» Task material:
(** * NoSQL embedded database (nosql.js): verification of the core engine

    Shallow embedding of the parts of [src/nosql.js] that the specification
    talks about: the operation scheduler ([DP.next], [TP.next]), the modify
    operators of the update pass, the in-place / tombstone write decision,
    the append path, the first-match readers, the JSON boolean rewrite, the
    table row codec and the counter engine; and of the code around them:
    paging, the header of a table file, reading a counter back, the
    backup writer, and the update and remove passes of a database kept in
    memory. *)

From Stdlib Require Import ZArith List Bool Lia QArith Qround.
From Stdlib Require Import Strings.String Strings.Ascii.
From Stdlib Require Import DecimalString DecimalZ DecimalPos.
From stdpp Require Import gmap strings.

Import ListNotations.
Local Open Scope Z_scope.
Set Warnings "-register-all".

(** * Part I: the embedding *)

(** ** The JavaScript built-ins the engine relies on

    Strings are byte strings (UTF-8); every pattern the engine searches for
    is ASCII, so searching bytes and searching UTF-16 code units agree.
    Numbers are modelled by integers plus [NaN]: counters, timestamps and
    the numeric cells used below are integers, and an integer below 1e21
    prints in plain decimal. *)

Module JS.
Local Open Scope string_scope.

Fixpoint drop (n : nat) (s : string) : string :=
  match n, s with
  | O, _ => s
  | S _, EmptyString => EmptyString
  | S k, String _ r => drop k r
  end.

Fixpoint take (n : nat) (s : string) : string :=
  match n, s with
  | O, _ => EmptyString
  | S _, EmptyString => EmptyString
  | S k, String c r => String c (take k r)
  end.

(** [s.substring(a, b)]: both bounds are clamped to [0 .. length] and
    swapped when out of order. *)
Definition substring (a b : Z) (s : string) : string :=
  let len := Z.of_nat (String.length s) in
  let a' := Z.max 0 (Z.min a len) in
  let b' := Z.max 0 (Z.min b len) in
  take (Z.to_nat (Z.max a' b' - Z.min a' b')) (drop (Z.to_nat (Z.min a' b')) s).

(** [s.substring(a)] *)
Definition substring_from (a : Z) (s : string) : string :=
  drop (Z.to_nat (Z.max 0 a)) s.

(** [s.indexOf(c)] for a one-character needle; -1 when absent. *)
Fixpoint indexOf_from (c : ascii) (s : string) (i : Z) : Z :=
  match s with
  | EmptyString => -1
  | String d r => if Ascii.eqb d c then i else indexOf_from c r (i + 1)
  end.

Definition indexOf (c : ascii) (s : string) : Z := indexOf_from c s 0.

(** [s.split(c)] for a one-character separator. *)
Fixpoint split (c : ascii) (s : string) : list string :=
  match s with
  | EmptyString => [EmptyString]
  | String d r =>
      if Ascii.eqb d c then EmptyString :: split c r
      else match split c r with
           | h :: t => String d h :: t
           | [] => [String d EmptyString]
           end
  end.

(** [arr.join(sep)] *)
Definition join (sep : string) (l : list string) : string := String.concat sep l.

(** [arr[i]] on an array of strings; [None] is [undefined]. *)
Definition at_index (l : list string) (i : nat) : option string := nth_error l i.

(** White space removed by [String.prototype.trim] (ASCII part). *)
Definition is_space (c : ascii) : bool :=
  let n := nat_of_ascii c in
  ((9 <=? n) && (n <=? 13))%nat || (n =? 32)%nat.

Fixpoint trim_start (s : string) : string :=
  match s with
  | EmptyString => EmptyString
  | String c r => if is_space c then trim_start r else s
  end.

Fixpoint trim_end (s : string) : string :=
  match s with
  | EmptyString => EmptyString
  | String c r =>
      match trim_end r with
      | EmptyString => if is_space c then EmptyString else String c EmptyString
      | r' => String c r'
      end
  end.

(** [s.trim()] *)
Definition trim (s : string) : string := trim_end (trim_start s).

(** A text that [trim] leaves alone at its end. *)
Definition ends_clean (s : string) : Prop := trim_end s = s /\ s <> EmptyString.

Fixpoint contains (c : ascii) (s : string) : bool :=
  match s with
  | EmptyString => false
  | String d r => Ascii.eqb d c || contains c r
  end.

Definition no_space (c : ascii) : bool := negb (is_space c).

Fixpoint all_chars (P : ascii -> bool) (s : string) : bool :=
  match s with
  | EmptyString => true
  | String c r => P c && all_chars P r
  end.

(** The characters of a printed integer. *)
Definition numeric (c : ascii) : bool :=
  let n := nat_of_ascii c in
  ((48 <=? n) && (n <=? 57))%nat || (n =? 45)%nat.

» What is needed:
Go through the records and pull out each line that includes the word "numeric".

» Written response:
    the numeric cells used below are integers, and an integer below 1e21
Definition numeric (c : ascii) : bool :=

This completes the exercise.